Varying Atmospheric CO(2) Mediates the Cold-Induced CBF-Dependent Signaling Pathway and Freezing Tolerance in Arabidopsis

Changes in the stomatal aperture in response to CO(2) levels allow plants to manage water usage, optimize CO(2) uptake and adjust to environmental stimuli. The current study reports that sub-ambient CO(2) up-regulated the low temperature induction of the C-repeat Binding Factor (CBF)-dependent cold signaling pathway in Arabidopsis (Arabidopsis thaliana) and the opposite occurred in response to supra-ambient CO(2). Accordingly, cold induction of various downstream cold-responsive genes was modified by CO(2) treatments and expression changes were either partially or fully CBF-dependent. Changes in electrolyte leakage during freezing tests were correlated with CO(2′)s effects on CBF expression. Cold treatments were also performed on Arabidopsis mutants with altered stomatal responses to CO(2), i.e., high leaf temperature 1-2 (ht1-2, CO(2) hypersensitive) and β-carbonic anhydrase 1 and 4 (ca1ca4, CO(2) insensitive).
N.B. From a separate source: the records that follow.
(* ===== verification/PioPins.v ===== *)
(** * The pins of a PIO port

    A model of the registers of one PIO port (set and clear registers acting on
    status registers), and what the driver's configuration functions do to
    the pins: they touch no pin but their own, and they never drive a pin to
    a level it was not asked for. *)

From S2P Require Import Prelude Prog Pio.

(** ** The port *)

(** The status registers a configuration changes: PIO enable, output enable,
    output data, interrupt mask, multi-drive, pull-up disable, peripheral
    select, input filter. *)
Record port := Port {
  psr : Z; osr : Z; odsr : Z; imr : Z; mdsr : Z; pusr : Z; absr : Z; ifsr : Z
}.

Definition set_bits (r v : Z) : Z := Z.lor r v.
Definition clear_bits (r v : Z) : Z := Z.ldiff r v.

(** A write of [v] at offset [k] of the port. *)
Definition port_set (k v : Z) (p : port) : port :=
  let '(Port e o d i m u b f) := p in
  if k =? 0x0 then Port (set_bits e v) o d i m u b f
  else if k =? 0x4 then Port (clear_bits e v) o d i m u b f
  else if k =? 0x10 then Port e (set_bits o v) d i m u b f
  else if k =? 0x14 then Port e (clear_bits o v) d i m u b f
  else if k =? 0x20 then Port e o d i m u b (set_bits f v)
  else if k =? 0x24 then Port e o d i m u b (clear_bits f v)
  else if k =? 0x30 then Port e o (set_bits d v) i m u b f
  else if k =? 0x34 then Port e o (clear_bits d v) i m u b f
  else if k =? 0x40 then Port e o d (set_bits i v) m u b f
  else if k =? 0x44 then Port e o d (clear_bits i v) m u b f
  else if k =? 0x50 then Port e o d i (set_bits m v) u b f
  else if k =? 0x54 then Port e o d i (clear_bits m v) u b f
  else if k =? 0x60 then Port e o d i m (set_bits u v) b f
  else if k =? 0x64 then Port e o d i m (clear_bits u v) b f
  else if k =? 0x70 then Port e o d i m u v f
  else p.

(** A read at offset [k]; [inp] is the level of the pins that are not driven. *)
Definition port_get (inp k : Z) (p : port) : Z :=
  if k =? 0x38 then odsr p
  else if k =? 0x3C then Z.lor (Z.land (Z.land (psr p) (osr p)) (odsr p))
                               (Z.ldiff inp (Z.land (psr p) (osr p)))
  else if k =? 0x48 then imr p
  else if k =? 0x58 then mdsr p
  else if k =? 0x70 then absr p
  else 0.

(** The port at address [b] as an environment: every write must be to a register
    of the port, and [ok] is what must hold of the port after it. *)
Definition port_req (b : Z) (ok : port -> Prop) (e : hwop) (p : port) : Prop :=
  match e with Wr a v => 0 <= a - b < 0x100 /\ ok (port_set (a - b) v p) | _ => True end.

Definition port_step (b inp : Z) (e : hwop) (p : port) (x : hw_ans e) (p' : port) : Prop :=
  match e return hw_ans e -> Prop with
  | Wr a v => fun _ => p' = port_set (a - b) v p
  | Rd a => fun x => x = port_get inp (a - b) p /\ p' = p
  | _ => fun _ => p' = p
  end x.

Definition port_env (b inp : Z) (ok : port -> Prop) : env hw port :=
  {| req := port_req b ok : op hw -> _; step := port_step b inp |}.

(** ** Isolation *)

(** The registers agree on every pin outside the mask. *)
Definition agree_off (m : Z) (p p' : port) : Prop :=
  forall i, 0 <= i < 32 -> Z.testbit m i = false ->
    Z.testbit (psr p) i = Z.testbit (psr p') i /\ Z.testbit (osr p) i = Z.testbit (osr p') i /\
    Z.testbit (odsr p) i = Z.testbit (odsr p') i /\ Z.testbit (imr p) i = Z.testbit (imr p') i /\
    Z.testbit (mdsr p) i = Z.testbit (mdsr p') i /\ Z.testbit (pusr p) i = Z.testbit (pusr p') i /\
    Z.testbit (absr p) i = Z.testbit (absr p') i /\ Z.testbit (ifsr p) i = Z.testbit (ifsr p') i.

#[global] Instance agree_off_preorder m : PreOrder (agree_off m).
Proof.
  split.
  - intros p i _ _. by repeat split.
  - intros p q r H1 H2 i Hr Hi. specialize (H1 i Hr Hi). specialize (H2 i Hr Hi).
    repeat match goal with H : _ /\ _ |- _ => destruct H end. repeat split; congruence.
Qed.

Lemma set_bits_off r m i : Z.testbit m i = false -> Z.testbit (set_bits r m) i = Z.testbit r i.
Proof. intros Hi. unfold set_bits. by rewrite Z.lor_spec, Hi, orb_false_r. Qed.
Lemma clear_bits_off r m i : Z.testbit m i = false -> Z.testbit (clear_bits r m) i = Z.testbit r i.
Proof. intros Hi. unfold clear_bits. by rewrite Z.ldiff_spec, Hi, andb_true_r. Qed.

(** Writing a mask to any set or clear register touches the mask's pins only. *)
Lemma port_set_off k m p : k <> 0x70 -> agree_off m p (port_set k m p).
Proof.
  intros Hk i _ Hi. destruct p. unfold port_set.
  repeat match goal with |- context [if ?b then _ else _] => destruct b eqn:? end;
    to_prop; try lia; cbn; rewrite ?set_bits_off, ?clear_bits_off by done; by repeat split.
Qed.

Lemma not32_off m i : 0 <= i < 32 -> Z.testbit m i = false -> Z.testbit (not32 m) i = true.
Proof.
  intros Hi Hm. unfold not32, u32. rewrite Z.mod_pow2_bits_low by lia.
  rewrite Z.lnot_spec by lia. by rewrite Hm.
Qed.

Lemma absr_off m v p :
  (forall i, 0 <= i < 32 -> Z.testbit m i = false -> Z.testbit v i = Z.testbit (absr p) i) ->
  agree_off m p (port_set 0x70 v p).
Proof. intros Hv i Hr Hi. specialize (Hv i Hr Hi). destruct p. cbn in *. by repeat split. Qed.

(** A program that ends with the port unchanged off the mask. *)
Definition keeps_off {A} (m : Z) (p0 : port) (o : outcome A) (p : port) : Prop := agree_off m p0 p.

Section isolation.
Context (b inp m : Z).
#[local] Notation "'N'" := (port_env b inp (fun _ => True)).

Lemma wr_off k p0 p :
  0 <= k < 0x100 -> k <> 0x70 -> agree_off m p0 p -> wp N (wr (b + k) m) (keeps_off m p0) p.
Proof.
  intros Hb Hk Hp. split; [split; [lia|done]|]. intros [] p' ->. rewrite Z.add_simpl_l. simpl.
  unfold keeps_off. etrans; [exact Hp|]. by apply port_set_off.
Qed.

Lemma keeps_seq {A B} (q : prog hw A) (f : A -> prog hw B) p0 p :
  wp N q (keeps_off m p0) p ->
  (forall a p', agree_off m p0 p' -> wp N (f a) (keeps_off m p0) p') ->
  wp N (bind q f) (keeps_off m p0) p.
Proof. intros Hq Hf. eapply wp_seq; [exact Hq|]. intros [a|h] p' Hp; simpl; [by apply Hf|done]. Qed.

(** Splits a driver function into its writes. *)
Ltac off_tac :=
  repeat match goal with
  | |- wp _ (Ret _) _ _ => assumption
  | |- wp _ (bind _ _) _ _ => apply keeps_seq; [|intros ? ? ?]
  | |- wp _ (if ?c then _ else _) _ _ => destruct c
  | |- wp _ (wr _ _) _ _ => apply wr_off; [done|done|assumption]
  end.

Lemma pull_up_off u p0 p :
  agree_off m p0 p -> wp N (pio_pull_up b m u) (keeps_off m p0) p.
Proof. intros Hp. unfold pio_pull_up. off_tac. Qed.

Lemma set_input_off a p0 p :
  agree_off m p0 p -> wp N (pio_set_input b m a) (keeps_off m p0) p.
Proof. intros Hp. unfold pio_set_input, pio_disable_interrupt, pio_pull_up. off_tac. Qed.

Lemma set_output_off d o u p0 p :
  agree_off m p0 p -> wp N (pio_set_output b m d o u) (keeps_off m p0) p.
Proof. intros Hp. unfold pio_set_output, pio_disable_interrupt, pio_pull_up. off_tac. Qed.

Lemma wr_absr_off v p0 p :
  (forall i, 0 <= i < 32 -> Z.testbit m i = false -> Z.testbit v i = Z.testbit (absr p) i) ->
  agree_off m p0 p -> wp N (wr (PIO_ABSR b) v) (keeps_off m p0) p.
Proof.
  intros Hv Hp. unfold PIO_ABSR. split; [split; [lia|done]|]. intros [] p' ->. rewrite Z.add_simpl_l.
  simpl. unfold keeps_off. etrans; [exact Hp|]. by apply absr_off.
Qed.

(** Reading the select register before changing it. *)
Lemma rd_absr {A} (f : Z -> prog hw A) p0 p :
  wp N (f (absr p)) (keeps_off m p0) p -> wp N (bind (rd (PIO_ABSR b)) f) (keeps_off m p0) p.
Proof.
  intros Hf. split; [done|]. intros x p' [-> ->]. unfold PIO_ABSR. by rewrite Z.add_simpl_l.
Qed.

Lemma set_peripheral_off t p0 p :
  agree_off m p0 p -> wp N (pio_set_peripheral b t m) (keeps_off m p0) p.
Proof.
  intros Hp. unfold pio_set_peripheral.
  apply keeps_seq; [by apply wr_off|intros _ p1 Hp1].
  destruct (t =? PIO_PERIPH_A); [|destruct (t =? PIO_PERIPH_B)].
  - apply rd_absr, keeps_seq; [|intros _ p2 Hp2; by apply wr_off].
    unfold modify. apply rd_absr, wr_absr_off; [|done]. intros i Hi Hm.
    rewrite !Z.land_spec, not32_off by done. simpl. apply andb_diag.
  - apply rd_absr, keeps_seq; [|intros _ p2 Hp2; by apply wr_off].
    apply wr_absr_off; [|done]. intros i Hi Hm. by rewrite Z.lor_spec, Hm.
  - destruct (_ || _); [done|by apply wr_off].
Qed.
End isolation.

(** ** Glitch-free outputs *)

(** The PIO drives pin [i]. *)
Definition driven (i : Z) (p : port) : bool := Z.testbit (psr p) i && Z.testbit (osr p) i.

(** Pin [i], if driven, is at [level]. *)
Definition drives_only (i : Z) (level : bool) (p : port) : Prop :=
  driven i p = true -> Z.testbit (odsr p) i = level.

Definition output_done (i : Z) (level : bool) {A} (o : outcome A) (p : port) : Prop :=
  driven i p = true /\ Z.testbit (odsr p) i = level /\ Z.testbit (imr p) i = false.

Lemma set_bits_on r m i : Z.testbit m i = true -> Z.testbit (set_bits r m) i = true.
Proof. intros Hi. unfold set_bits. by rewrite Z.lor_spec, Hi, orb_true_r. Qed.
Lemma clear_bits_on r m i : Z.testbit m i = true -> Z.testbit (clear_bits r m) i = false.
Proof. intros Hi. unfold clear_bits. by rewrite Z.ldiff_spec, Hi, andb_false_r. Qed.

(** A pin that is not driven may be written anything but the two enables. *)
Lemma set_output_clean b inp m i d o u p :
  Z.testbit m i = true -> driven i p = false ->
  wp (port_env b inp (drives_only i (negb (d =? 0)))) (pio_set_output b m d o u)
    (output_done i (negb (d =? 0))) p.
Proof.
  intros Hm Hd. destruct p as [e os ds im md pu ab fi]. unfold driven in Hd. cbn in Hd.
  unfold pio_set_output, pio_disable_interrupt, pio_pull_up, PIO_IDR, PIO_PUER, PIO_PUDR,
    PIO_MDER, PIO_MDDR, PIO_SODR, PIO_CODR, PIO_OER, PIO_PER.
  destruct (u =? 0), (o =? 0), (d =? 0); cbn [negb bind wr trigger];
    repeat (split; [split; [lia|]|intros ? ? ->]); simpl; rewrite ?Z.add_simpl_l;
    unfold drives_only, output_done, driven; cbn;
    rewrite ?set_bits_on, ?clear_bits_on by done; try done; try (rewrite Hd; done).
Qed.

(** ** Pins *)

Lemma pin_mask_bit pin i :
  0 <= pin -> 0 <= i < 32 ->
  Z.testbit (pio_get_pin_group_mask pin) i = (i =? Z.land pin 0x1F).
Proof.
  intros Hp Hi. unfold pio_get_pin_group_mask, u32.
  assert (0 <= Z.land pin 0x1F < 32) as Hj.
  { change 0x1F with (Z.ones 5). rewrite Z.land_ones by lia. apply Z.mod_pos_bound. lia. }
  rewrite Z.mod_pow2_bits_low, Z.shiftl_spec by lia.
  destruct (Z.eqb_spec i (Z.land pin 31)) as [-> |Hne]; [by rewrite Z.sub_diag|].
  destruct (decide (i < Z.land pin 31)); [apply Z.testbit_neg_r; lia|].
  apply (testbit_high 1 1); lia.
Qed.

Lemma configure_pin_off pin flags inp p :
  wp (port_env (pio_get_pin_group pin) inp (fun _ => True)) (pio_configure_pin pin flags)
    (keeps_off (pio_get_pin_group_mask pin) p) p.
Proof.
  assert (agree_off (pio_get_pin_group_mask pin) p p) as Hrefl by reflexivity.
  unfold pio_configure_pin.
  repeat match goal with |- wp _ (if ?c then _ else _) _ _ => destruct c end;
    repeat first [assumption|by apply set_peripheral_off|by apply pull_up_off
                 |by apply set_input_off|by apply set_output_off
                 |apply keeps_seq; [|intros ? ? ?]].
Qed.

(** Configuring a pin touches that pin only.  Whatever the pin and the flags,
    [pio_configure_pin] writes no register outside the pin's port and leaves
    every status register of that port unchanged at every other pin. *)
Theorem configure_pin_isolated pin flags inp p :
  0 <= pin ->
  wp (port_env (pio_get_pin_group pin) inp (fun _ => True)) (pio_configure_pin pin flags)
    (fun _ p' => forall i, 0 <= i < 32 -> i <> Z.land pin 0x1F ->
       Z.testbit (psr p) i = Z.testbit (psr p') i /\ Z.testbit (osr p) i = Z.testbit (osr p') i /\
       Z.testbit (odsr p) i = Z.testbit (odsr p') i /\ Z.testbit (imr p) i = Z.testbit (imr p') i /\
       Z.testbit (mdsr p) i = Z.testbit (mdsr p') i /\ Z.testbit (pusr p) i = Z.testbit (pusr p') i /\
       Z.testbit (absr p) i = Z.testbit (absr p') i /\ Z.testbit (ifsr p) i = Z.testbit (ifsr p') i)
    p.
Proof.
  intros Hp. eapply wp_mono; [apply configure_pin_off|]. intros o p' Hoff i Hi Hne.
  apply Hoff; [done|]. rewrite pin_mask_bit by done. by apply Z.eqb_neq.
Qed.

(** outputs come up without a glitch.  When a pin that is not driven is
    configured as an output, then in every intermediate state of the port the
    pin, if driven at all, is at the requested level; at the end it is driven
    at that level with its interrupt off. *)
Theorem configure_output_glitch_free pin flags inp p :
  0 <= pin ->
  Z.land flags PIO_TYPE_Msk = PIO_OUTPUT_0 \/ Z.land flags PIO_TYPE_Msk = PIO_OUTPUT_1 ->
  driven (Z.land pin 0x1F) p = false ->
  let level := Z.land flags PIO_OUTPUT_1 =? PIO_OUTPUT_1 in
  wp (port_env (pio_get_pin_group pin) inp (drives_only (Z.land pin 0x1F) level))
    (pio_configure_pin pin flags) (output_done (Z.land pin 0x1F) level) p.
Proof.
  intros Hp Hty Hd level. unfold pio_configure_pin. fold level.
  assert (0 <= Z.land pin 0x1F < 32) as Hj.
  { change 0x1F with (Z.ones 5). rewrite Z.land_ones by lia. apply Z.mod_pos_bound. lia. }
  assert (level = negb (b2z level =? 0)) as Hl by (by destruct level).
  assert (forall o u, wp (port_env (pio_get_pin_group pin) inp (drives_only (Z.land pin 0x1F) level))
    (pio_set_output (pio_get_pin_group pin) (pio_get_pin_group_mask pin) (b2z level) o u)
    (output_done (Z.land pin 0x1F) level) p) as Hset.
  { intros o u. pose proof (set_output_clean (pio_get_pin_group pin) inp
      (pio_get_pin_group_mask pin) (Z.land pin 0x1F) (b2z level) o u p) as Hs.
    rewrite <- Hl in Hs. apply Hs; [|done]. rewrite pin_mask_bit by done. apply Z.eqb_refl. }
  clearbody level.
  destruct Hty as [-> | ->]; closed_tests; cbn [orb]; (eapply wp_seq; [apply Hset|]); by intros [a|h] p' ?.
Qed.

Definition idle_port : port := Port 0 0 0 0xFFFFFFFF 0 0 0 0.

Lemma configure_pin_isolated_witness : let flags := Z.lor PIO_PERIPH_A PIO_DEBOUNCE in
  wp (port_env (pio_get_pin_group 97) 0 (fun _ => True)) (pio_configure_pin 97 flags)
    (fun _ p' => forall i, 0 <= i < 32 -> i <> Z.land 97 0x1F ->
       Z.testbit (psr idle_port) i = Z.testbit (psr p') i /\
       Z.testbit (osr idle_port) i = Z.testbit (osr p') i /\
       Z.testbit (odsr idle_port) i = Z.testbit (odsr p') i /\
       Z.testbit (imr idle_port) i = Z.testbit (imr p') i /\
       Z.testbit (mdsr idle_port) i = Z.testbit (mdsr p') i /\
       Z.testbit (pusr idle_port) i = Z.testbit (pusr p') i /\
       Z.testbit (absr idle_port) i = Z.testbit (absr p') i /\
       Z.testbit (ifsr idle_port) i = Z.testbit (ifsr p') i)
    idle_port.
Proof. apply (configure_pin_isolated 97 (Z.lor PIO_PERIPH_A PIO_DEBOUNCE) 0 idle_port). lia. Defined.

Lemma configure_output_glitch_free_witness :
  wp (port_env (pio_get_pin_group 97) 0 (drives_only 1 true))
    (pio_configure_pin 97 PIO_OUTPUT_1) (output_done 1 true) idle_port.
Proof.
  apply (configure_output_glitch_free 97 PIO_OUTPUT_1 0 idle_port); [lia|by right|done].
Defined.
The cold-induced expression of CBF and downstream CBF target genes plus freezing tolerance of ht1-2 was consistently less than that for Col-0, suggesting that HT1 is a positive modulator of cold signaling. The ca1ca4 mutant had diminished CBF expression during cold treatment but the downstream expression of cold-responsive genes was either similar to or greater than that of Col-0. This finding suggested that βCA1/4 modulates the expression of certain cold-responsive genes in a CBF-independent manner. Stomatal conductance measurements demonstrated that low temperatures overrode low CO(2)-induced stomatal opening and this process was delayed in the cold tolerant mutant, ca1ca4, compared to the cold sensitive mutant, ht1-2. The similar stomatal responses were evident from freezing tolerant line, Ox-CBF, overexpression of CBF3, compared to wild-type ecotype Ws-2. Together, these results indicate that CO(2) signaling in stomata and CBF-mediated cold signaling work coordinately in Arabidopsis to manage abiotic stress.